After 23 years of medical care and numerous surgical procedures, Gagik Hovanessian finally got a clean bill of health from the North Shore-LIJ Health System on Thursday and the 30-year-old Armenian man wanted to express his appreciation.

“I just want to say thank you to all the doctors who have helped me here at the North Shore-LIJ Health System,” Hovanessian said at a news conference. “You’ve been following me for so long, I feel like you are my second family. For the first time in my life, I am healthy. No more headaches, no seizures. To me, this is like a miracle.”

Hovanessian, a native of Yerevan, Armenia was joined by his mother in praising the staff at North Shore-LIJ.

“I am very emotional today,” said Hovanessian’s mother, Jasmin. “Gagik is my son. Thirty years ago, I gave birth to him. But  the doctors here have given him life.”

In 1990, a then 7-year-old Hovanessian was brought to Schneider Children’s Hospital in New Hyde Park – now known as Cohen Children’s Medical Center – for the treatment of Tetralogy of Fallot, a rare congenital heart condition that occurs in five out of every 10,000 babies. 

Though he was successfully operated on at the time by Dr. Vincent Parnell, now the surgeon-in-chief at Cohen Children’s Medical Center, Hovanessian developed scar tissue after an infection set in, which led to a severe seizure disorder. 

“Gagik’s seizures were the result of an infection following his congenital heart defect,” said Dr. Ashesh Mehta, North Shore-LIJ Health System’s director of epilepsy surgery.

With the help of the Russian Gift of Life and the International Rotary, Hovanessian returned to Schneider Children’s Hospital at age 16 for treatment of his seizures. Doctors would later determine he would need brain surgery to correct the condition.

On May 8 of this year, Hovanessian returned to the United States and was admitted to North Shore University Hospital in Manhasset, and on May 29 he underwent an eight-hour diagnostic epilepsy surgery to implant electrodes to pinpoint where the seizures began and what areas were affected. 
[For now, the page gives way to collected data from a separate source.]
(* ===== verification/_CoqProject ===== *)
-Q . S2P
Prelude.v
Externs.v
Addressing.v
Packet.v
Stats.v
Peers.v
Forward.v
Ratelimit.v
Names.v
Codecs.v
Invite.v
Dht.v
Members.v
Control.v
Blob.v
Select.v
Network.v
Ipc.v
Settings.v
Storage.v
Convergence.v
Admission.v
Coordinator.v
Joining.v
Manager.v
Lifecycle.v
Daemon.v
Redial.v
Status.v
Service.v
Veilid.v
Transport.v
System.v
Show.v
Cli.v
Client.v
Tunnel.v
Files.v
Boot.v
Platform.v
Lemma testbit_in_width w z :
  0 <= w -> 0 <= z -> (forall i, w <= i -> Z.testbit z i = false) -> in_width w z.
Proof.
  intros Hw Hz Hbits.
  assert (z = wrap w z) as ->; [|by apply wrap_in_width].
  apply Z.bits_inj'. intros n Hn. unfold wrap.
  destruct (Z.lt_ge_cases n w).
  - by rewrite Z.mod_pow2_bits_low.
  - rewrite Hbits by done. by rewrite Z.mod_pow2_bits_high.
Qed.

Lemma u32_not_testbit z i :
  0 <= i < 32 -> Z.testbit (u32_not z) i = negb (Z.testbit z i).
Proof.
  intros Hi. unfold u32_not, wrap.
  rewrite Z.mod_pow2_bits_low by lia. by rewrite Z.lnot_spec by lia.
Qed.

Lemma land_in_width w a b : 0 <= w -> in_width w a -> 0 <= b -> in_width w (Z.land a b).
Proof.
  intros Hw Ha Hb. apply testbit_in_width; [done| |].
  - apply Z.land_nonneg; destruct Ha; lia.
  - intros i Hi. rewrite Z.land_spec, (in_width_testbit w a) by done. done.
Qed.

Lemma lor_in_width w a b : 0 <= w -> in_width w a -> in_width w b -> in_width w (Z.lor a b).
Proof.
  intros Hw Ha Hb. apply testbit_in_width; [done| |].
  - apply Z.lor_nonneg; destruct Ha, Hb; lia.
  - intros i Hi. rewrite Z.lor_spec, !(in_width_testbit w) by done. done.
Qed.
Five days later, Hovanessian went in for a second surgery, this time a six-hour procedure in which the seizure-producing part of his brain was removed. 

Doctors were concerned that the surgery could harm the areas of Hovanessian’s brain that controlled movement, vision, memory, language and feeling.

To their relief, Hovanessian came out of the surgeries  seizure-free, with no impairment to his speech, language or memory skills, and for the first time in his life, fully healthy.

“The surgeries that we did to end his  seizures were very delicate,” said Mehta, who performed both surgeries. “Great care was taken not to harm any of the brain areas responsible for speech, language and movement. Gagik is a great success story. He is ready to go home and live his life to the fullest.”